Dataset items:
■ ■ ■

Lemma even_half x : 0 ≤ x → Z.testbit x 0 = false → Z.shiftr x 1 = 0 → x = 0.
Proof.
  intros H H0 H1. apply Z.bits_inj'. intros i Hi. rewrite Z.bits_0.
  destruct (Z.eq_dec i 0) as [->|]; [done|].
  replace i with ((i - 1) + 1) by lia. rewrite <- half_testbit, H1 by lia. apply Z.bits_0.
Qed.

(** [c] is the lowest bit of [x]. *)
Definition lowest (x c : Z) : Prop := Z.testbit x c = true ∧ ∀ j, 0 ≤ j < c → Z.testbit x j = false.

Lemma ctz_loop_spec (n : nat) i x :
  0 < x < 2 ^ Z.of_nat n → 0 ≤ i → i + Z.of_nat n ≤ 32 →
  ∃ c, ctz_loop n i x = Ret (i + c) ∧ 0 ≤ c < Z.of_nat n ∧ lowest x c.
Proof.
  revert i x. induction n as [|n IH]; intros i x Hx Hi Hn; [cbn in Hx; lia|].
  cbn [ctz_loop]. rewrite land_1. destruct (Z.testbit x 0) eqn:E0; cbn [Z.b2z].
  - exists 0. rewrite Z.add_0_r. split; [done|]. split; [lia|]. split; [done|]. lia.
  - pose proof (half_range x n ltac:(lia)) as Hh.
    assert (0 < Z.shiftr x 1) as Hp.
    { destruct (Z.eq_dec (Z.shiftr x 1) 0) as [E|]; [|lia]. apply even_half in E; [lia|lia|done]. }
    change (0 =? 0) with true. cbv iota. rewrite uint_add_small by lia.
    destruct (IH (i + 1) (Z.shiftr x 1)) as (c & -> & Hc & Hl & Hlow); [lia..|].
    exists (c + 1). split; [f_equal; lia|]. split; [lia|]. split.
    + by rewrite <- half_testbit by lia.
    + intros j Hj. destruct (Z.eq_dec j 0) as [->|]; [done|].
      replace j with ((j - 1) + 1) by lia. rewrite <- half_testbit by lia. apply Hlow. lia.
Qed.

Lemma ck_cc_ctz_spec x : 0 < x < 4294967296 → ∃ c, ck_cc_ctz x = Ret c ∧ 0 ≤ c < 32 ∧ lowest x c.
Proof.
  intros Hx. unfold ck_cc_ctz. destruct (Z.eqb_spec x 0); [lia|].
  destruct (ctz_loop_spec 32 0 x) as (c & -> & Hc & Hl); [done|lia|lia|]. by exists c.
Qed.

Lemma bits_below_S n x :
  bits_below (S n) x = (if Z.testbit x 0 then [0] else []) ++ (Z.add 1 <$> bits_below n (Z.shiftr x 1)).
Proof.
  unfold bits_below. rewrite seqZ_cons by lia. rewrite Nat2Z.inj_succ, Z.pred_succ.
  change (Z.succ 0) with (1 + 0). rewrite <- (fmap_add_seqZ 1 0).
  assert (those (Z.testbit x) (Z.add 1 <$> seqZ 0 (Z.of_nat n))
    = Z.add 1 <$> those (Z.testbit (Z.shiftr x 1)) (seqZ 0 (Z.of_nat n))) as E.
  { rewrite those_fmap. f_equal. apply those_ext. intros i Hi%elem_of_seqZ. rewrite half_testbit by lia.
    f_equal. lia. }
  cbn [those]. rewrite E. by destruct (Z.testbit x 0).
Qed.

Lemma popcount_loop_spec (n : nat) acc x :
  0 ≤ x < 2 ^ Z.of_nat n → 0 ≤ acc → acc + Z.of_nat n < 4294967296 →
  popcount_loop n acc x = Ret (acc + Z.of_nat (length (bits_below n x))).
Proof.
  revert acc x. induction n as [|n IH]; intros acc x Hx Hacc Hn.
  - assert (x = 0) as -> by (cbn in Hx; lia). cbn [popcount_loop]. by rewrite Z.add_0_r.
  - rewrite bits_below_S, length_app, length_fmap. cbn [popcount_loop].
    pose proof (half_range x n Hx) as Hh. rewrite land_1. destruct (Z.eqb_spec x 0) as [->|Hne]; cbn [negb].
    + f_equal. change (Z.testbit 0 0) with false. cbn [length]. unfold bits_below. rewrite those_none; [by rewrite Z.add_0_r|].
      intros i _. apply Z.bits_0.
    + assert (0 ≤ Z.b2z (Z.testbit x 0) ≤ 1) by (destruct (Z.testbit x 0); cbn; lia).
      rewrite uint_add_small, IH by lia. f_equal. destruct (Z.testbit x 0); cbn [Z.b2z length]; lia.
Qed.

Lemma ck_cc_popcount_spec x :
  0 ≤ x < 4294967296 → ck_cc_popcount x = Ret (Z.of_nat (length (word_bits x))).
Proof. intros Hx. unfold ck_cc_popcount. by rewrite popcount_loop_spec by (done || lia). Qed.

(** [cache & (cache - 1)] has not the lowest bit. *)
Lemma testbit_pred x c i :
  0 < x → 0 ≤ c → 0 ≤ i → lowest x c →
  Z.testbit (Z.land x (x - 1)) i = Z.testbit x i && negb (i =? c).
Proof.
  intros Hx Hc Hi [Hbit Hlow]. rewrite Z.land_spec.
  assert (x = x / 2 ^ (c + 1) * 2 ^ (c + 1) + 2 ^ c) as E.
  { rewrite (Z.div_mod x (2 ^ (c + 1))) at 1 by lia. rewrite Z.mul_comm. f_equal.
    apply Z.bits_inj'. intros j Hj. destruct (decide (j < c + 1)).
    - rewrite Z.mod_pow2_bits_low by lia. rewrite Z.pow2_bits_eqb by lia.
      destruct (Z.eqb_spec c j) as [<-|]; [done|]. apply Hlow. lia.
    - rewrite Z.mod_pow2_bits_high by lia. rewrite Z.pow2_bits_eqb by lia.
      destruct (Z.eqb_spec c j); [lia|done]. }
  assert (2 ^ (c + 1) = 2 * 2 ^ c) as Ep by (rewrite Z.pow_add_r by lia; change (2 ^ 1) with 2; lia).
  assert (0 < 2 ^ c) by lia.
  assert ((x - 1) / 2 ^ (c + 1) = x / 2 ^ (c + 1)) as Eh.
  { symmetry. apply (Z.div_unique _ _ _ (2 ^ c - 1)); lia. }
  destruct (Z.eqb_spec i c) as [->|Hne]; cbn [negb].
  - rewrite andb_false_r. rewrite Hbit. cbn.
    assert (x - 1 = x / 2 ^ (c + 1) * 2 ^ (c + 1) + (2 ^ c - 1)) as E1 by lia.
    assert ((x - 1) mod 2 ^ (c + 1) = 2 ^ c - 1) as E2.
    { rewrite E1, Z.add_comm, Z.mod_add by lia. apply Z.mod_small. lia. }
    rewrite <- (Z.mod_pow2_bits_low (x - 1) (c + 1) c) by lia. rewrite E2.
    rewrite Z.sub_1_r, <- Z.ones_equiv. apply Z.ones_spec_high. lia.
  - rewrite andb_true_r. destruct (decide (i < c)) as [Hlt|Hge]; [by rewrite Hlow by lia|].
    replace i with ((i - (c + 1)) + (c + 1)) by lia.
    rewrite <- !Z.div_pow2_bits, Eh by lia. by rewrite andb_diag.
Qed.

(** ** The words of a bitmap *)

Definition is_word (w : Z) : Prop := 0 ≤ w < 4294967296.

(** The word [j], and the bit [i] of the words together. *)
Definition word (bm : ck_bitmap) (j : Z) : Z := map bm !!! Z.to_nat j.
Definition bit (bm : ck_bitmap) (i : Z) : bool := Z.testbit (word bm (i / 32)) (i mod 32).

(** The words are words, and as many as the bits need. *)
Record wf (bm : ck_bitmap) : Prop := {
  wf_bits : 0 ≤ n_bits bm < 4294967296;
  wf_length : CK_BITMAP_BLOCKS (n_bits bm) ≤ Z.of_nat (length (map bm));
  wf_words : Forall is_word (map bm)
}.

(** The bits past the last in the words of the bitmap are 0. *)
Definition clean (bm : ck_bitmap) : Prop :=
  ∀ i, n_bits bm ≤ i < 32 * CK_BITMAP_BLOCKS (n_bits bm) → bit bm i = false.

Lemma blocks_bound n : 0 ≤ n → n ≤ 32 * CK_BITMAP_BLOCKS n < n + 32.
Proof. intros Hn. unfold CK_BITMAP_BLOCKS, CK_BITMAP_BLOCK. Z.to_euclidean_division_equations. lia. Qed.

(** The word of a bit is one of the words of the bitmap. *)
Lemma block_of n i : 0 ≤ i < 32 * CK_BITMAP_BLOCKS n → 0 ≤ i / 32 < CK_BITMAP_BLOCKS n.
Proof. generalize (CK_BITMAP_BLOCKS n). intros b Hi. Z.to_euclidean_division_equations. lia. Qed.

Lemma arr_get_word bm j : 0 ≤ j < Z.of_nat (length (map bm)) → arr_get (map bm) j = Ret (word bm j).
Proof.
  intros Hj. rewrite <- (Z2Nat.id j) at 1 by lia. apply arr_get_lookup. unfold word.
  apply list_lookup_lookup_total_lt. lia.
Qed.

Lemma word_is_word bm j : Forall is_word (map bm) → is_word (word bm j).
Proof.
  intros H. unfold word. destruct (map bm !! Z.to_nat j) as [w|] eqn:E.
  - rewrite (list_lookup_total_correct _ _ _ E). by eapply Forall_lookup_1.
  - rewrite list_lookup_total_alt, E. cbn. unfold is_word. lia.
Qed.

Lemma is_word_bits w : 0 ≤ w → (∀ i, 32 ≤ i → Z.testbit w i = false) → is_word w.
Proof.
  intros H0 Hw. unfold is_word. split; [done|].
  destruct (Z.eq_dec w 0) as [->|]; [lia|]. change 4294967296 with (2 ^ 32). apply Z.log2_lt_pow2; [lia|].
  destruct (Z.le_gt_cases 32 (Z.log2 w)) as [Hl|]; [|done].
  specialize (Hw _ Hl). rewrite Z.bit_log2 in Hw by lia. done.
Qed.

Lemma is_word_high w i : is_word w → 32 ≤ i → Z.testbit w i = false.
Proof.
  intros Hw Hi. rewrite <- (Z.mod_small w (2 ^ 32)) by (unfold is_word in Hw; lia).
  apply Z.mod_pow2_bits_high. lia.
Qed.

Lemma lor_is_word x y : is_word x → is_word y → is_word (Z.lor x y).
Proof.
  intros Hx Hy. apply is_word_bits; [apply Z.lor_nonneg; unfold is_word in *; lia|].
  intros i Hi. by rewrite Z.lor_spec, !is_word_high.
Qed.

Lemma land_is_word x y : is_word x → 0 ≤ y → is_word (Z.land x y).
Proof.
  intros Hx Hy. apply is_word_bits; [apply Z.land_nonneg; lia|].
  intros i Hi. by rewrite Z.land_spec, (is_word_high x).
Qed.

Lemma uint_not_is_word x : is_word (uint_not x).
Proof. unfold is_word, uint_not, uwrap. pose proof (Z.mod_pos_bound (Z.lnot x) (2 ^ 32)). lia. Qed.

Lemma uint_not_testbit x i : 0 ≤ i < 32 → Z.testbit (uint_not x) i = negb (Z.testbit x i).
Proof. intros Hi. unfold uint_not, uwrap. rewrite Z.mod_pow2_bits_low by lia. apply Z.lnot_spec; lia. Qed.

Lemma bit_testbit k i : 0 ≤ i < 32 → Z.testbit (CK_BITMAP_BIT k) i = (i =? k mod 32).
Proof.
  intros Hi. unfold CK_BITMAP_BIT, CK_BITMAP_OFFSET, CK_BITMAP_BLOCK.
  rewrite Z.shiftl_1_l, Z.pow2_bits_eqb by (Z.to_euclidean_division_equations; lia). apply Z.eqb_sym.
Qed.

Lemma bit_is_word k : is_word (CK_BITMAP_BIT k).
Proof.
  unfold CK_BITMAP_BIT, CK_BITMAP_OFFSET, CK_BITMAP_BLOCK. rewrite Z.shiftl_1_l.
  pose proof (Z.mod_pos_bound k 32 ltac:(lia)). split; [lia|].
  change 4294967296 with (2 ^ 32). apply Z.pow_lt_mono_r; lia.
Qed.

(** ** Operations on words *)

(** [bm'] is [bm] with every word, by its index, replaced by what [f] gives for it. *)
Record becomes (bm : ck_bitmap) (f : Z → Z → Z) (bm' : ck_bitmap) : Prop := {
  becomes_bits : n_bits bm' = n_bits bm;
  becomes_length : length (map bm') = length (map bm);
  becomes_words : Forall is_word (map bm');
  becomes_word : ∀ k, 0 ≤ k → word bm' k = f k (word bm k)
}.

Lemma becomes_wf bm f bm' : wf bm → becomes bm f bm' → wf bm'.
Proof. intros [Hn Hl Hw] [En El Hw' _]. split; [by rewrite En|by rewrite En, El|done]. Qed.

Lemma becomes_bit bm f bm' i :
  becomes bm f bm' → 0 ≤ i → bit bm' i = Z.testbit (f (i / 32) (word bm (i / 32))) (i mod 32).
Proof. intros H Hi. unfold bit. rewrite (becomes_word _ _ _ H); [done|]. apply Z.div_pos; lia. Qed.

Lemma becomes_trans bm f bm1 g bm2 h :
  becomes bm f bm1 → becomes bm1 g bm2 → (∀ k w, 0 ≤ k → g k (f k w) = h k w) → becomes bm h bm2.
Proof.
  intros [En El _ E] [En' El' Hw' E'] Hh. split; [congruence..|done|].
  intros k Hk. by rewrite E', E, Hh.
Qed.

Lemma update_word_spec bm j f :
  0 ≤ j < Z.of_nat (length (map bm)) → Forall is_word (map bm) → is_word (f (word bm j)) →
  ∃ bm', update_word bm j f = Ret bm' ∧ becomes bm (λ k w, if k =? j then f w else w) bm'.
Proof.
  intros Hj Hw Hf. unfold update_word. rewrite arr_get_word by done. cbn [mbind outcome_bind].
  rewrite arr_set_in by done. cbn [mbind outcome_bind].
  eexists. split; [reflexivity|]. split; cbn [n_bits map]; [done|apply length_insert|by apply Forall_insert|].
  intros k Hk. unfold word at 1. cbn [map]. destruct (Z.eqb_spec k j) as [->|Hne].
  - by apply list_lookup_total_insert_eq; lia.
  - rewrite list_lookup_total_insert_ne by lia. done.
Qed.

■ ■ ■

*Exercise*. Your answer must consist solely of the lines from the top of the entries above through the line containing "intros Hx. unfold ck_cc_ctz.", copied exactly, both ends included.

*Exercise result*.
Lemma even_half x : 0 ≤ x → Z.testbit x 0 = false → Z.shiftr x 1 = 0 → x = 0.
Proof.
  intros H H0 H1. apply Z.bits_inj'. intros i Hi. rewrite Z.bits_0.
  destruct (Z.eq_dec i 0) as [->|]; [done|].
  replace i with ((i - 1) + 1) by lia. rewrite <- half_testbit, H1 by lia. apply Z.bits_0.
Qed.

(** [c] is the lowest bit of [x]. *)
Definition lowest (x c : Z) : Prop := Z.testbit x c = true ∧ ∀ j, 0 ≤ j < c → Z.testbit x j = false.

Lemma ctz_loop_spec (n : nat) i x :
  0 < x < 2 ^ Z.of_nat n → 0 ≤ i → i + Z.of_nat n ≤ 32 →
  ∃ c, ctz_loop n i x = Ret (i + c) ∧ 0 ≤ c < Z.of_nat n ∧ lowest x c.
Proof.
  revert i x. induction n as [|n IH]; intros i x Hx Hi Hn; [cbn in Hx; lia|].
  cbn [ctz_loop]. rewrite land_1. destruct (Z.testbit x 0) eqn:E0; cbn [Z.b2z].
  - exists 0. rewrite Z.add_0_r. split; [done|]. split; [lia|]. split; [done|]. lia.
  - pose proof (half_range x n ltac:(lia)) as Hh.
    assert (0 < Z.shiftr x 1) as Hp.
    { destruct (Z.eq_dec (Z.shiftr x 1) 0) as [E|]; [|lia]. apply even_half in E; [lia|lia|done]. }
    change (0 =? 0) with true. cbv iota. rewrite uint_add_small by lia.
    destruct (IH (i + 1) (Z.shiftr x 1)) as (c & -> & Hc & Hl & Hlow); [lia..|].
    exists (c + 1). split; [f_equal; lia|]. split; [lia|]. split.
    + by rewrite <- half_testbit by lia.
    + intros j Hj. destruct (Z.eq_dec j 0) as [->|]; [done|].
      replace j with ((j - 1) + 1) by lia. rewrite <- half_testbit by lia. apply Hlow. lia.
Qed.

Lemma ck_cc_ctz_spec x : 0 < x < 4294967296 → ∃ c, ck_cc_ctz x = Ret c ∧ 0 ≤ c < 32 ∧ lowest x c.
Proof.
  intros Hx. unfold ck_cc_ctz. destruct (Z.eqb_spec x 0); [lia|].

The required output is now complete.